Para ouvir o artigo completo, clique no play abaixo:

Primeiramente, se partirmos da ideia de que o racismo é algo sempre intencional ou motivado por maldade, vai ser difícil entender como pessoas que admiramos podem, também, ser racistas. Precisamos reconhecer, portanto, que até mesmo aquela colega de trabalho divertida e respeitosa pode vir a cometer um ato de racismo. 

Outro motivo pelo qual não é eficaz relacionar o racismo a intenções maldosas é que esse ponto de vista desconsidera uma questão bem mais ampla. Costuma ser mais fácil para o sistema, de modo geral, punir individualmente pessoas que cometeram racismo, como se isso fosse capaz de resolver o problema, o que é uma ilusão. Essas pessoas não devem ser vistas como uma falha da sociedade, mas sim como uma consequência óbvia da forma como essa mesma sociedade se estruturou. 

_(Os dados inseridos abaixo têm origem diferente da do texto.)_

(** * libcsvkit: a shallow embedding of the CSV parser and writer

    The development follows [src/parser.c], [src/writer.c] and
    [include/csvkit.h].  C objects are modelled as follows.

    - A value of type [char] is the integer it promotes to ([Z]); whether
      [char] is signed is a property of the platform ([Platform]).
    - A C string is the list of its characters before the terminating NUL.
    - A character source (an in-memory buffer, a [FILE*]) is the list of
      bytes not read yet: [read_char] pops the first one, [unread_char]
      (string_pos-- / ungetc) puts the byte just read back in front.
    - A character sink is the list of bytes written so far.
    - [size_t] counters are [nat]; allocation and write failures of the C
      library are outside the model (malloc, realloc and fputc succeed).
    - The [goto] loop of csvkit_read_row is a recursion on fuel; the call
      is shown to return on every handle ([csvkit_read_row_total]). *)

From Stdlib Require Import ZArith List Bool Lia String.
Import ListNotations.
Local Open Scope Z_scope.

(** ** Characters *)

Class Platform := { char_is_signed : bool }.

Definition EOF : Z := -1.
Definition LF : Z := 10.    (* '\n' *)
Definition CR : Z := 13.    (* '\r' *)

Definition cstring := list Z.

O que é racismo estrutural?

Racismo estrutural é o termo utilizado para mostrar que o racismo está enraizado em nossa sociedade, ou seja, no direito, na economia, na ideologia, na política. Ele se mostra a partir de práticas, hábitos e falas cotidianas, tanto de forma consciente, como inconsciente. Isso significa que, se o país onde vivemos foi construído com base em ideais racistas, o racismo deixa de se expressar como uma anormalidade e se torna um componente significativo que escancara como as relações sociais foram historicamente construídas em nosso país.

o que é racismo estrutural

Desse modo, é imprescindível compreender como o racismo se imbrica na ordem social, analisando-o como uma questão estrutural. É o que explica o advogado, filósofo e professor Silvio Almeida em seu livro Racismo estrutural, que compõe a série Feminismos Plurais. A partir dessa leitura, que aproveito para deixar como recomendação importante para construirmos cada vez mais uma postura antirracista, compreendemos que o racismo não tem a ver com comportamentos individuais vinculados à maldade, mas ao resultado do funcionamento normal de uma sociedade fundada na hierarquia racial.

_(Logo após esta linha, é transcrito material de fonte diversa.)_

(** C5. Pivot-flip correction at a wrap. The portal is turned to 7 PI / 4,
    the pivot is at (0,0) and the pointer goes down at (0,1): the bearing is
    0, so the bearing and the rotation are PI / 4 apart, which does not
    exceed PI / 2, and yet the recorded correction is PI. *)
Theorem C5_pivot_flip_correction_wrap :
  exists p',
    onDownScrewHead (fun _ => vzero) 5 (mkVec3 0 1 0) turnedPortal = Ok p'
    /\ rotationPoint p' = Some vzero
    /\ bearing vzero (mkVec3 0 1 0) = 0
    /\ spec_wrappedAngularDifference (bearing vzero (mkVec3 0 1 0))
         (rotation turnedPortal) = PI / 4
    /\ rotationAdjustment p' = PI.
Proof.
  pose proof PI_lower as HPI.
  assert (Hb : bearing vzero (mkVec3 0 1 0) = 0).
  { apply bearing_below; simpl; lra. }
  eexists. split; [reflexivity|]. split; [reflexivity|]. split; [exact Hb|].
  cbn [rotationAdjustment with_pivot rotation turnedPortal with_screwHeads portalAt].
  rewrite Hb. split.
  - unfold spec_wrappedAngularDifference. rewrite rem_small; [|lra|lra].
    rewrite Rabs_left by lra. unfold Rmin.
    destruct (Rle_dec _ _); lra.
  - apply flipCorrection_wrap_slip. lra.
Qed.

(** With the pivot at (0,0) and rotation 0, a pointer below the pivot gives
    the bearing PI and the correction PI. *)
Lemma onDownScrewHead_opposite :
  exists p',
    onDownScrewHead (fun _ => vzero) 5 (mkVec3 0 (-1) 0)
      (with_screwHeads [5%nat; 6%nat] (portalAt 1 0)) = Ok p'
    /\ bearing vzero (mkVec3 0 (-1) 0) = PI
    /\ rotationAdjustment p' = PI.
Proof.
  assert (Hb : bearing vzero (mkVec3 0 (-1) 0) = PI).
  { apply bearing_above; simpl; lra. }
  eexists. split; [reflexivity|]. split; [exact Hb|].
  cbn [rotationAdjustment with_pivot rotation with_screwHeads portalAt].
  rewrite Hb. apply flipCorrection_examples.
Qed.

End PivotProps.

(** ** Portal geometry *)

Module HygieneProps.
Import JsNum Geometry Portal PortalSamples TransitProps.

(** *** Destruction *)

Lemma filter_all {A} (P : A -> Prop) `{forall x, Decision (P x)} (l : list A) :
  Forall P l -> filter P l = l.
Proof.
  induction 1 as [|a l Ha _ IH]; [reflexivity|].
  rewrite filter_cons_True by assumption. f_equal. exact IH.
Qed.

Lemma filter_none {A} (P : A -> Prop) `{forall x, Decision (P x)} (l : list A) :
  Forall (fun a => ~ P a) l -> filter P l = [].
Proof.
  induction 1 as [|a l Ha _ IH]; [reflexivity|].
  rewrite filter_cons_False by assumption. exact IH.
Qed.

(** Removing the bodies of one mesh. *)
Lemma removeBodies_fold bs e :
  fold_left
    (fun e b => mkEnv (removeBody b (physics e)) (nextNode e)
                      (RemovedBody b :: removals e)) bs e
  = mkEnv (mkPhysics (filter (fun a => body_id a ∉ bs) (bodies (physics e)))
             (nextBody (physics e)))
      (nextNode e) (rev (RemovedBody <$> bs) ++ removals e).
Proof.
  revert e. induction bs as [|b bs IH]; intros e.
  - simpl. destruct e as [[l nb] nn rm]. simpl. rewrite filter_all; [reflexivity|].
    apply Forall_forall. intros a _. apply not_elem_of_nil.
  - cbn [fold_left]. rewrite IH. cbn [physics nextNode removals removeBody bodies nextBody].
    f_equal.
    + f_equal. rewrite list_filter_filter. apply list_filter_iff.
      intros a. rewrite not_elem_of_cons. tauto.
    + cbn [fmap list_fmap rev]. rewrite <- app_assoc. reflexivity.
Qed.

(** The engine and the record of removals after the destruction of the
    nodes [cs] depend on [cs] alone. *)
Lemma destroy_fold_env cs p e :
  (fold_left destroyMesh cs (p, e)).2
  = mkEnv (mkPhysics (filter (fun a => body_id a ∉ bodiesOfNodes cs) (bodies (physics e)))
             (nextBody (physics e)))
      (nextNode e) (rev (concat (nodeRemovals <$> cs)) ++ removals e).
Proof.
  revert p e. induction cs as [|c cs IH]; intros p e.
  - simpl. destruct e as [[l nb] nn rm]. simpl. rewrite filter_all; [reflexivity|].
    apply Forall_forall. intros a _. apply not_elem_of_nil.
  - cbn [fold_left].
    destruct (destroyMesh (p, e) c) as [p1 e1] eqn:Hd. rewrite IH.
    assert (He1 : e1 = mkEnv
              (mkPhysics (filter (fun a => body_id a ∉ nodeBodies c) (bodies (physics e)))
                 (nextBody (physics e)))
              (nextNode e) (rev (nodeRemovals c) ++ removals e)).
    { unfold destroyMesh in Hd. unfold nodeRemovals, nodeBodies.
      destruct (physicsBodies c) as [bs|]; cbn [default].
      - rewrite removeBodies_fold in Hd.
        destruct (node_type c); injection Hd as _ <-;
          cbn [physics nextNode removals]; rewrite ?rev_app_distr, ?app_nil_r;
          reflexivity.
      - assert (Hf : filter (fun a => body_id a ∉ @nil nat) (bodies (physics e))
                     = bodies (physics e)).
        { apply filter_all, Forall_forall. intros a _. apply not_elem_of_nil. }
        rewrite Hf. destruct e as [[l nb] nn rm].
        destruct (node_type c); injection Hd as _ <-; reflexivity. }
    subst e1. cbn [physics nextNode removals bodies nextBody]. f_equal.
    + f_equal. rewrite list_filter_filter. apply list_filter_iff.
      intros a. unfold bodiesOfNodes. cbn [fmap list_fmap concat].
      rewrite not_elem_of_app. tauto.
    + cbn [fmap list_fmap concat]. rewrite rev_app_distr, <- app_assoc. reflexivity.
Qed.

Lemma set_node_bodies_id n bs c : node_id (set_node_bodies n bs c) = node_id c.
Proof. unfold set_node_bodies. destruct (decide (node_id c = n)); reflexivity. Qed.

Lemma destroyMesh_children p e c c'' :
  c'' ∈ children (destroyMesh (p, e) c).1 ->
  (physicsBodies c = None /\ c'' ∈ children p)
  \/ (physicsBodies c <> None
      /\ exists c', c' ∈ children p /\ c'' = set_node_bodies (node_id c) (Some []) c').
Proof.
  unfold destroyMesh. intros Hin.
  destruct (physicsBodies c) as [bs|] eqn:Hb.
  - right. split; [congruence|].
    assert (Hin' : c'' ∈ children (setPhysicsBodies (node_id c) (Some []) p)).
    { destruct (node_type c); cbn [fst removeNode children with_children] in Hin;
        try (apply list_elem_of_filter in Hin as [_ Hin]); exact Hin. }
    cbn [setPhysicsBodies children with_children] in Hin'.
    apply list_elem_of_fmap in Hin' as (c' & -> & Hc'). exists c'. auto.
  - left. split; [reflexivity|].
    destruct (node_type c); cbn [fst removeNode children with_children] in Hin;
      try (apply list_elem_of_filter in Hin as [_ Hin]); exact Hin.
Qed.

(** After the destruction no remaining child refers to a body. *)
Lemma destroy_fold_cleared cs : forall p e,
  (forall c', c' ∈ children p -> nodeBodies c' = [] \/ c' ∈ cs) ->
  forall c', c' ∈ children (fold_left destroyMesh cs (p, e)).1 -> nodeBodies c' = [].
Proof.
  induction cs as [|c cs IH]; intros p e Hinv c' Hin.
  - simpl in Hin. destruct (Hinv c' Hin) as [H|H]; [exact H|].
    apply elem_of_nil in H. contradiction.
  - cbn [fold_left] in Hin.
    destruct (destroyMesh (p, e) c) as [p1 e1] eqn:Hd.
    apply (IH p1 e1); [|exact Hin].
    intros c1 H1.
    assert (H1' : c1 ∈ children (destroyMesh (p, e) c).1) by (rewrite Hd; exact H1).
    apply destroyMesh_children in H1' as [[Hnone Hc1]|(Hsome & c0 & Hc0 & ->)].
    + destruct (Hinv c1 Hc1) as [H|H]; [left; exact H|].
      apply elem_of_cons in H as [->|H]; [|right; exact H].
      left. unfold nodeBodies. rewrite Hnone. reflexivity.
    + unfold set_node_bodies. destruct (decide (node_id c0 = node_id c)) as [Hid|Hid].
      * left. reflexivity.
      * destruct (Hinv c0 Hc0) as [H|H]; [left; exact H|].
        apply elem_of_cons in H as [->|H]; [contradiction|right; exact H].
Qed.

Vamos analisar um exemplo?

Quando uma empresa exige que uma mulher negra alise o cabelo para ser contratada, é notável que houve racismo. Entretanto, para além da atitude da empresa, é importante observar como esse caso se insere em um contexto maior que reverbera outros tantos casos parecidos. Não se trata de relevar a atitude racista individual, muito pelo contrário: trata-se de puni-la, compreendendo que ela se repete em outros locais e que, portanto, a punição sozinha não consegue resolver o problema em sua totalidade.

No exemplo citado, para além da denúncia, é importante que a sociedade reflita sobre o que faz com que cabelos crespos e cacheados sejam marginalizados. Afinal, crescemos em um país que por muitos anos considerou cabelos com essas texturas como ruins. Essa constatação não é biológica, nem universal: ela evidencia uma ideologia racista que impera no Brasil desde a época da escravidão. É a partir da consciência que se tem desse contexto, portanto, que se pode pensar em medidas que vão além da denúncia e que enfrentem, de forma eficaz, o racismo.

“O colonialismo é uma ferida que nunca foi tratada. Uma ferida que dói sempre, por vezes infecta. E outras vezes sangra”

Essa frase, que a artista e teórica Grada Kilomba escreveu em seu livro Memórias da Plantação, ressalta que, mesmo após tanto tempo, as consequências da colonização persistem. Para entender o racismo incrustado na estrutura de nossa sociedade, é necessário compreender como chegamos até aqui.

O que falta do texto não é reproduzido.